Il team indipendente dell’Onu aveva messo in luce le “intenzioni genocide” dell’esercito del Myanmar contro la minoranza, che nel 2017 hanno spinto oltre 725mila persone a fuggire dal Paese. I Rohingya, chiamati “Bangla” nell’ex Birmania, sono accusati dalle autorità di Naypyidaw di essere migranti illegali provenienti dal Bangladesh. Per la maggior parte sono apolidi, poiché non possiedono i documenti richiesti dalla legge del Myanmar sulla “cittadinanza delle etnie non riconosciute in modo ufficiale”.

L’11 settembre, dopo che il Consiglio di sicurezza dell’Onu ha dibattuto sulla situazione in Myanmar, otto Paesi, tra cui Stati Uniti, Gran Bretagna, Francia e Germania, hanno chiesto a Naypyidaw di consentire subito “il ritorno sicuro, volontario, sostenibile e dignitoso dei rifugiati”, e di rispettare gli ordini della Corte internazionale di giustizia, che a gennaio ha ordinato al governo locale di “prevenire” il genocidio dei Rohingya.

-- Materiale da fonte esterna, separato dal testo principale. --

(** The checks of [validate_recovery_logged] on the event picked. *)
Definition check_event (exists_ : string -> bool) (evt : dict)
    (snapshot_path : string) (quarantine_dir : option string) : list string :=
  let logged_snapshot := str (get_default evt "snapshot_path" (JStr "")) in
  (if negb (String.eqb snapshot_path "") && negb (String.eqb logged_snapshot "")
      && negb (String.eqb (basename snapshot_path) (basename logged_snapshot))
   then ["Most recent recovery_performed event used a different snapshot (logged="
         +:+ basename logged_snapshot +:+ " expected=" +:+ basename snapshot_path
         +:+ ")."]
   else [])
  ++
  let quarantined_path := get evt "quarantined_path" in
  match quarantine_dir with
  | Some qdir =>
      if String.eqb qdir "" then []
      else if negb (truthy quarantined_path)
      then ["Recovery event missing quarantined_path."]
      else
        let qp := str quarantined_path in
        if negb (exists_ qp) && negb (exists_ (path_join qdir (basename qp)))
        then ["Quarantined file not found: " +:+ qp]
        else []
  | None => []
  end.

(** [validate_recovery_logged], given the issues reported when no event of
    the log is a candidate: the one place where the two files differ. *)
Definition validate_recovery_logged_with (none_found : list string)
    (exists_ : string -> bool) (action_events : list dict)
    (output_path snapshot_path : string) (quarantine_dir : option string)
    : list string :=
  match sort_desc (fun e => str (get_default e "ts" (JStr "")))
                  (candidates action_events output_path) with
  | [] => none_found
  | evt :: _ => check_event exists_ evt snapshot_path quarantine_dir
  end.

End Validate.

(** ** [00_05_b/validate.py] *)
Module ValidateB.
Import Py.

(** [validate_recovery_logged]: under [if not candidates] the file has a
    TODO comment in the place of the [issues.append]. *)
Definition validate_recovery_logged :=
  Validate.validate_recovery_logged_with [].

(** An action log with no [recovery_performed] entry at all. *)
Definition skipped_event : dict :=
  [("ts", JStr "2026-01-01T00:05:00+00:00");
   ("event_type", JStr "recovery_skipped");
   ("output_path", JStr "out/shopping_summary.json");
   ("reason", JStr "no_sensitive_patterns")].

End ValidateB.

(** ** [00_05_e/validate.py] *)
Module ValidateE.
Import Py Re.

(** The detectors are written out again in this file, with the patterns of
    [scanner.py]. *)
Definition EMAIL_RE : regex := Scanner.EMAIL_RE.
Definition CARD_LAST4_RE : regex := Scanner.CARD_LAST4_RE.
Definition flatten_text : json -> string := Scanner.flatten_text.

Definition scan_sensitive (text : string) : list Scanner.finding :=
  map (Scanner.card_finding text) (finditer CARD_LAST4_RE text)
  ++ map (Scanner.email_finding text) (finditer EMAIL_RE text).

Definition REQUIRED_TOP_LEVEL_FIELDS : list string :=
  ["input_file"; "budget"; "key_needs"; "summary"; "output_file"; "created_at"].

Definition validate_schema (obj : dict) : list string :=
  flat_map (fun field =>
              if negb (contains obj field)
              then ["Missing required field: " +:+ field] else [])
           REQUIRED_TOP_LEVEL_FIELDS
  ++ (if contains obj "key_needs" && negb (is_list (get obj "key_needs"))
      then ["Field key_needs must be a list."] else [])
  ++ (if contains obj "created_at"
      then match get obj "created_at" with
           | JStr s =>
               if Nat.ltb (String.length s) 10
               then ["Field created_at must be a timestamp string."] else []
           | _ => ["Field created_at must be a timestamp string."]
           end
      else []).

Definition validate_paths := Validate.validate_paths.

Definition validate_recovery_logged :=
  Validate.validate_recovery_logged_with
    ["No recovery_performed event found in action log for this output_path."].

(** What [main] reads from its environment. *)
Record world := {
  w_exists : string -> bool;          (* os.path.exists *)
  w_isdir : string -> bool;           (* os.path.isdir *)
  w_listdir : string -> list string;  (* os.listdir *)
  w_getmtime : string -> Z;           (* os.path.getmtime; only its order counts *)
  w_load_json : string -> result dict; (* load_json *)
  w_jsonl : string -> list dict        (* the lines of a file that decode *)
}.
(** * ObjectiveFunction: shift, noise, staging and parallel evaluation

    A shallow embedding of [src/MDAF_benchmarks/objective_function.py].

    Modelling conventions.
    - Numbers.  NumPy floats are modelled by an arbitrary commutative ring
      with decidable equality and a boolean order test ([Scalar]); rounding
      and the special float values are not modelled.  The NaN that
      [parallel_evaluate] pre-fills its result array with is a separate
      constructor of [cell].
    - Arrays.  One-dimensional arrays are lists; the binary operators follow
      NumPy broadcasting for one-dimensional operands ([broadcast2], [iadd]).
    - Exceptions.  Fallible code returns [result]; [Raise e] is a Python
      exception that leaves the function.
    - Randomness.  [np.random.randn] is a stream of samples handed to the
      function that draws from it.
    - Files.  The file system is a finite map from paths to contents.  One
      call of [parallel_evaluate] is modelled, in an interpreter that has not
      imported the staged module before; the file that the import statement
      loads is a parameter, [module_file].
    - Generated code.  The text that [__decouple_evaluate] writes is kept as
      the record [code]: the inserted shift statement, the body of the
      [evaluate] method with the parameter values written in, and the noise
      suffix appended to the return statement.  How numbers are printed into
      that text is not modelled.
    - Plotting, timing and profiling are left out; of the derivatives only
      the two attributes that hold them are kept, as [pickle] meets them. *)

From Stdlib Require Import ZArith Ring Permutation.
From stdpp Require Import gmap strings list.

(** ** Numbers *)

Class Scalar (R : Type) := {
  s0 : R;
  s1 : R;
  sadd : R -> R -> R;
  smul : R -> R -> R;
  ssub : R -> R -> R;
  sopp : R -> R;
  sltb : R -> R -> bool;
  s_eq_dec :: EqDecision R;
  s_ring : ring_theory s0 s1 sadd smul ssub sopp eq
}.

#[export] Instance Z_scalar : Scalar Z :=
  {| s0 := 0%Z; s1 := 1%Z; sadd := Z.add; smul := Z.mul; ssub := Z.sub;
     sopp := Z.opp; sltb := Z.ltb; s_ring := InitialRing.Zth |}.

(** ** Exceptions *)

Inductive exn :=
| ValueError (msg : string)
| NameError (msg : string)
| ImportError (msg : string)
| Exception (msg : string)
| FileNotFoundError (msg : string)
| EOFError (msg : string)
| AttributeError (msg : string)
| FormulaError (msg : string).

Inductive result (A : Type) :=
| Ok (a : A)
| Raise (e : exn).
Arguments Ok {A} a.
Arguments Raise {A} e.

#[export] Instance result_ret : MRet result := fun _ a => Ok a.
#[export] Instance result_bind : MBind result := fun _ _ f m =>
  match m with Ok a => f a | Raise e => Raise e end.


Section objective_function.
Context {R : Type} `{Scalar R}.
Add Ring scalar_ring : s_ring.
(** C1. For each of [get_prices], [get_financial_metrics],
    [get_insider_trades] and [get_company_news]: when a call returns the
    empty list, the cache entry under its key is what it was before the call
    (for prices and the two feeds the whole cache of that kind is), and a
    following call with the same parameters is not served from the cache: it
    runs the provider chain again, and that sends at least one request
    (for prices when both dates parse, for financial metrics when the key
    pool is not empty, for the feeds when the loop is entered). *)
Theorem empty_result_never_cached :
  (forall ticker start_date end_date api_key w w',
     get_prices ticker start_date end_date api_key w = (Returns [], w') ->
     let key := prices_cache_key ticker start_date end_date in
     prices_cache w' = prices_cache w
     /\ get_prices ticker start_date end_date api_key w'
        = fetch_prices key ticker start_date end_date w'
     /\ (forall d1 d2, strptime start_date = Ok d1 -> strptime end_date = Ok d2 ->
           (length (http_log w')
            < length (http_log (snd (get_prices ticker start_date end_date api_key w'))))%nat))
  /\ (forall ticker end_date period limit api_key w w',
        get_financial_metrics ticker end_date period limit api_key w = (Returns [], w') ->
        let key := financial_metrics_cache_key ticker period end_date limit in
        financial_metrics_cache w' !! key = financial_metrics_cache w !! key
        /\ get_financial_metrics ticker end_date period limit api_key w'
           = fetch_financial_metrics key ticker end_date period limit w'
        /\ (FINNHUB_KEYS <> [] ->
            (length (http_log w')
             < length (http_log
                 (snd (get_financial_metrics ticker end_date period limit api_key w'))))%nat))
  /\ (forall fuel ticker end_date start_date limit api_key w w',
        get_insider_trades fuel ticker end_date start_date limit api_key w = (Returns [], w') ->
        let key := feed_cache_key ticker start_date end_date limit in
        insider_trades_cache w' = insider_trades_cache w
        /\ forall fuel',
             get_insider_trades fuel' ticker end_date start_date limit api_key w'
             = fetch_insider_trades fuel' key ticker end_date start_date limit api_key w'
             /\ (fuel' <> O ->
                 (length (http_log w')
                  < length (http_log
                      (snd (get_insider_trades fuel' ticker end_date start_date limit
                              api_key w'))))%nat))
  /\ (forall fuel ticker end_date start_date limit api_key w w',
        get_company_news fuel ticker end_date start_date limit api_key w = (Returns [], w') ->
        let key := feed_cache_key ticker start_date end_date limit in
        company_news_cache w' = company_news_cache w
        /\ forall fuel',
             get_company_news fuel' ticker end_date start_date limit api_key w'
             = fetch_company_news fuel' key ticker end_date start_date limit api_key w'
             /\ (fuel' <> O ->
                 (length (http_log w')
                  < length (http_log
                      (snd (get_company_news fuel' ticker end_date start_date limit
                              api_key w'))))%nat)).
Proof.
  split; [| split; [| split]].
  - intros ticker start_date end_date api_key w w' Hrun key.
    apply get_prices_empty in Hrun as [Hmiss Hc].
    assert (Hmiss' : cache_hit (prices_cache w' !! key) = None) by (by rewrite Hc).
    split; [done |]. split; [by apply get_prices_miss |].
    intros d1 d2 H1 H2. rewrite get_prices_miss by done.
    by eapply fetch_prices_sends.
  - intros ticker end_date period limit api_key w w' Hrun key.
    apply get_financial_metrics_empty in Hrun as [Hmiss Hc]. fold key in Hmiss, Hc.
    assert (Hmiss' : cache_hit (financial_metrics_cache w' !! key) = None) by (by rewrite Hc).
    split; [done |]. split; [by apply get_financial_metrics_miss |].
    intros Hne. rewrite get_financial_metrics_miss by done.
    by apply fetch_financial_metrics_sends.
  - intros fuel ticker end_date start_date limit api_key w w' Hrun key.
    apply get_insider_trades_empty in Hrun as [Hmiss Hc]. fold key in Hmiss.
    assert (Hmiss' : cache_hit (insider_trades_cache w' !! key) = None) by (by rewrite Hc).
    split; [done |]. intros fuel'. split; [by apply get_insider_trades_miss |].
    intros Hf. rewrite get_insider_trades_miss by done.
    destruct fuel' as [| f]; [done |]. apply fetch_insider_trades_sends.
  - intros fuel ticker end_date start_date limit api_key w w' Hrun key.
    apply get_company_news_empty in Hrun as [Hmiss Hc]. fold key in Hmiss.
    assert (Hmiss' : cache_hit (company_news_cache w' !! key) = None) by (by rewrite Hc).
    split; [done |]. intros fuel'. split; [by apply get_company_news_miss |].
    intros Hf. rewrite get_company_news_miss by done.
    destruct fuel' as [| f]; [done |]. apply fetch_company_news_sends.
Qed.

(** *** A repeated call is served from the cache *)


(** ** The price window *)

Lemma not_lt_le a b : PyStr.lt a b = false -> PyStr.le b a = true.
Proof.
  unfold PyStr.lt, PyStr.le, String.ltb, String.leb.
  rewrite (String.compare_antisym b a). by destruct (String.compare a b).
Qed.

(** A row that passes the adapters' test lies in the window. *)
Lemma passes_filter start_date end_date date_str :
  PyStr.lt date_str start_date || PyStr.lt end_date date_str = false ->
  PyStr.le start_date date_str = true /\ PyStr.le date_str end_date = true.
Proof. intros [H1 H2]%orb_false_iff. split; by apply not_lt_le. Qed.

Il consigliere di Stato e ministro degli Esteri del Myanmar Aung San Suu Kyi ha insistito che le uccisioni sono il risultato di una “guerra interna” contro gruppi terroristi. Nei giorni scorsi, il Parlamento europeo ha escluso Suu Kyi dalla comunità del Premio Sakharov, che aveva ricevuto nel 1990 per il suo impegno contro la dittatura militare. La Corte penale internazionale ha aperto invece un’indagine per verificare se i leader militari del Myanmar abbiano commesso crimini su larga scala contro i Rohingya.

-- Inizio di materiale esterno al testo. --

Lemma step_model_type_known (e : Event) (w w' : World) :
  model_type_known w -> step_event e w = Some w' -> model_type_known w'.
Proof.
  unfold model_type_known. intros Hk H.
  destruct e; unstep H; subst w'; try exact Hk.
  - unfold startInstallation. destruct (isWebEnvironment (app w)); exact Hk.
  - simpl. destruct o; simpl; auto.
  - match goal with |- context [poll_resolved ?t ?r ?w0] =>
      destruct (poll_resolved_app t r w0) as (_ & Hc & _) end.
    rewrite Hc. exact Hk.
Qed.

Lemma run_model_type_known (es : list Event) :
  forall w w', model_type_known w -> run es w = Some w' -> model_type_known w'.
Proof.
  induction es as [|e es IH]; simpl; intros w w' Hw H.
  - now injection H as <-.
  - destruct (step_event e w) as [w1|] eqn:E; [|discriminate].
    eapply IH; [|exact H]. eapply step_model_type_known; eauto.
Qed.

Lemma change_model_offered (o : ModelOption) (w w' : World) :
  step_event (ChangeModel o) w = Some w' ->
  In (model_type (installConfig (app w'))) offered_model_types.
Proof.
  intros H. unstep H. subst w'. destruct o; simpl; auto.
Qed.

(** ** Start needs a machine profile *)

Lemma start_disabled_iff (a : AppState) :
  start_disabled a = true <->
  systemInfo a = None
  \/ status (systemStatus (systemInfo a)) = "error"
  \/ isWebEnvironment a = true
  \/ installing a = true.
Proof.
  unfold start_disabled. rewrite !orb_true_iff, String.eqb_eq.
  destruct (systemInfo a); intuition congruence.
Qed.

Lemma no_profile_not_clickable (a : AppState) :
  systemInfo a = None -> start_clickable a = false.
Proof.
  intros H. apply start_disabled_not_clickable.
  apply start_disabled_iff. now left.
Qed.

Lemma step_without_profile (e : Event) (w w' : World) :
  systemInfo (app w) = None ->
  is_profile_answer e = false ->
  step_event e w = Some w' ->
  systemInfo (app w') = None /\ start_calls w' = start_calls w.
Proof.
  intros Hs He H.
  destruct e; try discriminate He; unstep H; subst w'; try (split; [exact Hs|reflexivity]).
  - rewrite (no_profile_not_clickable _ Hs) in Eguard. discriminate.
  - match goal with |- context [poll_resolved ?t ?r ?w0] =>
      destruct (poll_resolved_app t r w0) as (Hi & _);
      destruct (poll_resolved_shape t r w0) as (_ & _ & Hc & _) end.
    unfold start_calls. rewrite Hi, Hc. split; [exact Hs|reflexivity].
Qed.

Lemma run_without_profile (es : list Event) :
  forall w w',
    systemInfo (app w) = None ->
    no_profile_answer es = true ->
    run es w = Some w' ->
    systemInfo (app w') = None /\ start_calls w' = start_calls w.
Proof.
  induction es as [|e es IH]; simpl; intros w w' Hs Hn H.
  - injection H as <-. auto.
  - apply andb_true_iff in Hn. destruct Hn as [He Hn].
    apply negb_true_iff in He.
    destruct (step_event e w) as [w1|] eqn:E; [|discriminate].
    destruct (step_without_profile _ _ _ Hs He E) as [Hs1 Hc1].
    destruct (IH _ _ Hs1 Hn H) as [Hs' Hc']. split; [exact Hs'|congruence].
Qed.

Nel corso della loro recente riunione ministeriale, i Paesi Asean (Associazione delle nazioni del sud-est asiatico, di cui il Myanmar è membro, si sono appellati a Naypyidaw perché elabori un piano di rimpatrio di migliaia di Rohingya, per il quale sono pronti a offrire sostegno.

Per molti osservatori, le pressioni sul Myanmar si sono dimostrate inefficaci. “I leader Asean si preoccupano più dei rapporti tra gli Stati membri che delle popolazioni oppresse, che hanno il dovere di proteggere”, ha detto Kyaw Win, leader del Burma Human Rights Network di Londra.

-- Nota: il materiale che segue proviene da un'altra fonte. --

Lemma ends_loop_sorted s ends :
  StronglySorted Z.lt ends →
  StronglySorted span_lt (ends_loop self s ends []).
Proof.
  induction 1 as [|e ends Hsorted IH Hall]; simpl; [constructor|].
  destruct (0 <? e + 1 - s); [|done].
  destruct (length_ok self (e + 1 - s)).
  - rewrite ends_loop_app. simpl. constructor; [done|].
    eapply Forall_impl; [apply ends_loop_emitted|].
    intros span (Hs & He & _). simpl.
    apply list_elem_of_singleton in Hs. rewrite Forall_forall in Hall.
    specialize (Hall _ He). right. simpl. lia.
  - destruct (_ && _); [constructor | done].
Qed.

Lemma starts_loop_sorted starts ends :
  StronglySorted Z.lt starts → StronglySorted Z.lt ends →
  StronglySorted span_lt (starts_loop self starts ends []).
Proof.
  intros Hstarts Hends.
  induction Hstarts as [|s starts Hsorted IH Hall]; [constructor|].
  rewrite starts_loop_unfold. apply StronglySorted_app_2.
  - intros a b Ha Hb.
    eapply Forall_forall in Ha; [|apply ends_loop_emitted].
    eapply Forall_forall in Hb; [|apply starts_loop_emitted].
    destruct Ha as (Ha & _), Hb as (Hb & _).
    apply list_elem_of_singleton in Ha. rewrite Forall_forall in Hall.
    specialize (Hall _ Hb). left. lia.
  - by apply ends_loop_sorted.
  - exact IH.
Qed.
End AscendingEnds.

Lemma span_lt_irrefl span : ¬ span_lt span span.
Proof. unfold span_lt. lia. Qed.

Lemma strictly_sorted_NoDup (l : list Span) :
  StronglySorted span_lt l → NoDup l.
Proof.
  induction 1 as [|x l Hl IH Hall]; constructor; [|done].
  intros Hin. rewrite Forall_forall in Hall.
  by apply (span_lt_irrefl x), Hall.
Qed.

(** The group that [set_annotations] leaves on the document at its last place
    in the batch. *)
Lemma set_annotations_group self docs1 d docs2 scores (h : Heap) :
  d ∉ docs2 →
  spans (set_annotations self (docs1 ++ d :: docs2) scores h d)
    !! candidates_key self
  = Some (starts_loop self
            (scan_tokens (threshold self) (tokens (h d))
               (doc_slice h docs1 d scores)).1
            (scan_tokens (threshold self) (tokens (h d))
               (doc_slice h docs1 d scores)).2 []).
Proof.
  intros Hlast.
  by rewrite set_annotations_last, annotate_doc_spans, lookup_insert_eq.
Qed.

Lemma group_members (self : SpanFinder) (docs1 : list DocId) (d : DocId)
  (docs2 : list DocId) (scores : Floats2d) (h : Heap) :
  d ∉ docs2 →
  ∃ group,
    spans (set_annotations self (docs1 ++ d :: docs2) scores h d)
      !! candidates_key self = Some group
    ∧ ∀ span,
        span ∈ group
        ↔ start_token (threshold self) (h d) (doc_slice h docs1 d scores)
            (start span)
          ∧ end_token (threshold self) (h d) (doc_slice h docs1 d scores)
              (end_ span - 1)
          ∧ 0 < end_ span - start span
          ∧ length_ok self (end_ span - start span) = true.
Proof.
  intros Hlast. eexists. split; [by apply set_annotations_group|].
  intros span.
  pose proof (scan_sorted (threshold self) (h d)
                (doc_slice h docs1 d scores)) as [_ Hends].
  rewrite starts_loop_elem by (by apply strictly_sorted_le).
  unfold emitted_from.
  destruct (scan_members (threshold self) (h d)
              (doc_slice h docs1 d scores) (start span)) as [-> _].
  destruct (scan_members (threshold self) (h d)
              (doc_slice h docs1 d scores) (end_ span - 1)) as [_ ->].
  done.
Qed.

(** X3: the candidates of a document are exactly the spans whose first token
    reaches the start threshold, whose last token reaches the end threshold,
    and whose length is positive and passes the bounds: on the ascending ends
    of the scan, the [break] drops nothing. *)
Theorem candidates_spec (self : SpanFinder) (docs1 : list DocId) (d : DocId)
  (docs2 : list DocId) (scores : Floats2d) (h : Heap) :
  d ∉ docs2 →
  ∃ group,
    spans (set_annotations self (docs1 ++ d :: docs2) scores h d)
      !! candidates_key self = Some group
    ∧ ∀ span,
        span ∈ group
        ↔ start_token (threshold self) (h d) (doc_slice h docs1 d scores)
            (start span)
          ∧ end_token (threshold self) (h d) (doc_slice h docs1 d scores)
              (end_ span - 1)
          ∧ 0 < end_ span - start span
          ∧ length_ok self (end_ span - start span) = true.
Proof. exact (group_members self docs1 d docs2 scores h). Qed.

Lemma candidates_spec_witness :
  ∃ group,
    spans (set_annotations (finder 2 0) ([] ++ 0%nat :: []) scores4 heap4 0%nat)
      !! candidates_key (finder 2 0) = Some group
    ∧ ∀ span,
        span ∈ group
        ↔ start_token (threshold (finder 2 0)) (heap4 0%nat)
            (doc_slice heap4 [] 0%nat scores4) (start span)
          ∧ end_token (threshold (finder 2 0)) (heap4 0%nat)
              (doc_slice heap4 [] 0%nat scores4) (end_ span - 1)
          ∧ 0 < end_ span - start span
          ∧ length_ok (finder 2 0) (end_ span - start span) = true.
Proof.
  apply (candidates_spec (finder 2 0) [] 0%nat [] scores4 heap4).
  apply not_elem_of_nil.
Defined.

(** X4: the candidates of a document are stored in strictly ascending order of
    start and then of end; no span is stored twice. *)
Theorem candidates_sorted (self : SpanFinder) (docs : list DocId)
  (scores : Floats2d) (h : Heap) (d : DocId) (group : SpanGroup) :
  d ∈ docs →
  spans (set_annotations self docs scores h d) !! candidates_key self
    = Some group →
  StronglySorted span_lt group ∧ NoDup group.
Proof.
  intros Hd Hgroup.
  apply list_elem_of_split_r in Hd as (docs1 & docs2 & -> & Hlast).
  rewrite set_annotations_group in Hgroup by done. injection Hgroup as <-.
  pose proof (scan_sorted (threshold self) (h d)
                (doc_slice h docs1 d scores)) as [Hstarts Hends].
  assert (StronglySorted span_lt
            (starts_loop self
               (scan_tokens (threshold self) (tokens (h d))
                  (doc_slice h docs1 d scores)).1
               (scan_tokens (threshold self) (tokens (h d))
                  (doc_slice h docs1 d scores)).2 [])) as Hsorted
    by (by apply starts_loop_sorted).
  split; [done | by apply strictly_sorted_NoDup].
Qed.

Lemma candidates_sorted_witness :
  StronglySorted span_lt [mkSpan 0 2; mkSpan 0 4; mkSpan 2 4]
  ∧ NoDup [mkSpan 0 2; mkSpan 0 4; mkSpan 2 4].
Proof.
  apply (candidates_sorted (finder 0 0) [0%nat] scores4 heap4 0%nat).
  - apply list_elem_of_here.
  - vm_compute. reflexivity.
Defined.

(** X5: every candidate is a non-empty range of tokens of its document. *)
Theorem candidates_within_doc (self : SpanFinder) (docs : list DocId)
  (scores : Floats2d) (h : Heap) (d : DocId) (group : SpanGroup) (span : Span) :
  d ∈ docs →
  spans (set_annotations self docs scores h d) !! candidates_key self
    = Some group →
  span ∈ group →
  0 ≤ start span < end_ span ∧ end_ span ≤ Z.of_nat (doc_len (h d)).
Proof.
  intros Hd Hgroup Hspan.
  apply list_elem_of_split_r in Hd as (docs1 & docs2 & -> & Hlast).
  rewrite set_annotations_group in Hgroup by done. injection Hgroup as <-.
  eapply Forall_forall in Hspan; [|apply starts_loop_emitted].
  destruct Hspan as (Hs & He & Hpos & _).
  pose proof (scan_tokens_bound _ _ _ _ (or_introl Hs)).
  pose proof (scan_tokens_bound _ _ _ _ (or_intror He)). lia.
Qed.

Lemma candidates_within_doc_witness :
  0 ≤ 2 < 4 ∧ 4 ≤ Z.of_nat (doc_len (heap4 0%nat)).
Proof.
  apply (candidates_within_doc (finder 0 0) [0%nat] scores4 heap4 0%nat
           [mkSpan 0 2; mkSpan 0 4; mkSpan 2 4] (mkSpan 2 4)).
  - apply list_elem_of_here.
  - vm_compute. reflexivity.
  - do 2 apply list_elem_of_further. apply list_elem_of_here.
Defined.

(** ** What [set_annotations] leaves alone, and running it again *)

Lemma annotations_frame (self : SpanFinder) (docs : list DocId)
  (scores : Floats2d) (h : Heap) (d : DocId) :
  doc_len (set_annotations self docs scores h d) = doc_len (h d)
  ∧ (∀ key, key ≠ candidates_key self →
       spans (set_annotations self docs scores h d) !! key = spans (h d) !! key)
  ∧ (d ∉ docs → set_annotations self docs scores h d = h d).
Proof.
  destruct (annotate_all_same self
              (zip docs (split_scores scores 0 ((λ d, doc_len (h d)) <$> docs)))
              h d) as [Hlen Hspans].
  split; [exact Hlen|]. split; [exact Hspans|].
  apply set_annotations_other.
Qed.

(** X6: [set_annotations] changes nothing but the group under the candidates
    key: every document keeps its token count and its groups under the other
    keys, and a document outside the batch is not touched at all. *)
Theorem set_annotations_frame (self : SpanFinder) (docs : list DocId)
  (scores : Floats2d) (h : Heap) (d : DocId) :
  doc_len (set_annotations self docs scores h d) = doc_len (h d)
  ∧ (∀ key, key ≠ candidates_key self →
       spans (set_annotations self docs scores h d) !! key = spans (h d) !! key)
  ∧ (d ∉ docs → set_annotations self docs scores h d = h d).
Proof. exact (annotations_frame self docs scores h d). Qed.

Lemma sum_list_with_ext {A} (f g : A → nat) (l : list A) :
  (∀ x, f x = g x) → sum_list_with f l = sum_list_with g l.
Proof.
  intros Hfg. induction l as [|x l IH]; [done|]. simpl. by rewrite Hfg, IH.
Qed.

(** X7: running [set_annotations] a second time with the same batch and scores
    changes no document. *)
Theorem set_annotations_idempotent (self : SpanFinder) (docs : list DocId)
  (scores : Floats2d) (h : Heap) (d : DocId) :
  set_annotations self docs scores (set_annotations self docs scores h) d
  = set_annotations self docs scores h d.
Proof.
  destruct (decide (d ∈ docs)) as [Hd|Hd].
  - apply list_elem_of_split_r in Hd as (docs1 & docs2 & -> & Hlast).
    rewrite (set_annotations_last self docs1 d docs2 scores
               (set_annotations self (docs1 ++ d :: docs2) scores h)) by done.
    rewrite (set_annotations_last self docs1 d docs2 scores h) at 3 by done.
    rewrite (sum_list_with_ext
               (λ d0, doc_len (set_annotations self (docs1 ++ d :: docs2) scores h d0))
               (λ d0, doc_len (h d0)))
      by (intros x; apply annotations_frame).
    replace (doc_len (set_annotations self (docs1 ++ d :: docs2) scores h d))
      with (doc_len (h d)) by (symmetry; apply annotations_frame).
    apply annotate_doc_same_but. unfold set_annotations.
    apply annotate_all_same.
  - by rewrite !set_annotations_other.
Qed.

(** ** Slicing the score matrix *)

Lemma split_scores_concat (scores : Floats2d) offset lengths :
  concat (split_scores scores offset lengths)
  = take (sum_list lengths) (drop offset scores).
Proof.
  revert offset. induction lengths as [|n lengths IH]; intros offset; [done|].
  simpl. rewrite IH. unfold slice, id.
  rewrite <- (drop_drop scores n offset). apply take_take_drop.
Qed.

(** X8: the slices handed to the documents, put end to end, are the first rows
    of the matrix, as many as the batch has tokens; with one row per token they
    are the whole matrix. *)
Theorem split_scores_reassemble (scores : Floats2d) (lengths : list nat) :
  concat (split_scores scores 0 lengths) = take (sum_list lengths) scores
  ∧ (sum_list lengths = length scores →
     concat (split_scores scores 0 lengths) = scores).
Proof.
  rewrite split_scores_concat, drop_0. split; [done|].
  intros ->. apply firstn_all.
Qed.

(** ** Degenerate configurations *)

Lemma geb_nan_threshold x : float_geb x S754_nan = false.
Proof. by destruct x. Qed.

Lemma scan_tokens_nil_l thr toks doc_scores :
  (∀ x, float_geb x thr = false) →
  scan_tokens thr toks doc_scores = ([], []).
Proof.
  intros Hthr. rewrite scan_tokens_filter.
  assert (∀ P : Z * (float * float) → Prop, ∀ Hdec : ∀ x, Decision (P x),
            (∀ x, ¬ P x) → filter P (zip toks doc_scores) = []) as Hnone.
  { intros P Hdec HP. induction (zip toks doc_scores) as [|x l IH]; [done|].
    rewrite filter_cons. destruct (decide (P x)) as [Hx|_]; [|done].
    by apply HP in Hx. }
  rewrite !Hnone; [done| |]; intros x; unfold is_end, is_start;
    by rewrite Hthr.
Qed.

Oltre alla Cina, i principali partner economici del Myanmar sono i Paesi occidentali e alcune nazioni Asean (Singapore, Malaysia e Thailandia). Alla luce di ciò, “gli Stati dell’Asean sono davvero disposti ad affrontare il Myanmar?”, si domanda Rosalia Sciortino, direttrice del SEA Junction di Bangkok.

Secondo Darusman, il seggio non permanente dell’Indonesia nel Consiglio di sicurezza mette Jakarta in una buona posizione per facilitare le iniziative multilaterali sul rispetto dei diritti umani in Myanmar. Queste sono state avviate sotto l’egida del segretario generale dell’Onu, il relatore speciale sui diritti umani in Myanmar e l’inviato speciale delle Nazioni Unite nel Paese asiatico.

"Serve creatività – afferma Darusman – invece di ‘interventi irrealistici’, come la richiesta di modifiche alla legge sulla cittadinanza del Myanmar”. Egli cita la cooperazione globale per i rifugiati del Vietnam negli anni ‘70, ospitati sull’isola indonesiana di Galang, come un esempio “straordinario” da seguire.

“Se non altro per il suo interesse economico”, osserva Darusman, il principale alleato del Myanmar, la Cina, ha fornito fondi e mezzi di trasporto per il rimpatrio sicuro dei rifugiati. Pechino sta costruendo una diga idroelettrica e un porto nello Stato di Rakhine, la patria dei Rohingya, come parte della sua “Belt and Road Initiative”, che si estende dall’Asia all’Europa.

Darusman e Kyaw Win hanno avvertito che il mancato contenimento della violenza contro la minoranza musulmana potrebbe aggravare gli abusi contro altri gruppi etnici minoritari in Myanmar e altrove.

“I Rohingya hanno rifiutato il rimpatrio in Myanmar senza garanzie per la propria sicurezza, tuttavia trovare Paesi terzi pronti ad accoglierli è al momento difficile”, ha detto Sciortino. “Paesi come Australia e Usa, che tradizionalmente avrebbero accolto i rifugiati, hanno adottato politiche anti-immigrazione, e l’Europa deve far fronte agli arrivi dal Medio Oriente e dall'Africa”.

Per Sciortino, almeno le nazioni Asean potrebbero “dividersi” i rifugiati tra loro. Il problema è che anche un Paese come la Malaysia, più solido dal punto di vista economico rispetto ad altri della regione, ha dichiarato di non poter più accogliere altri Rohingya, oltre ai circa 150mila che già ospita.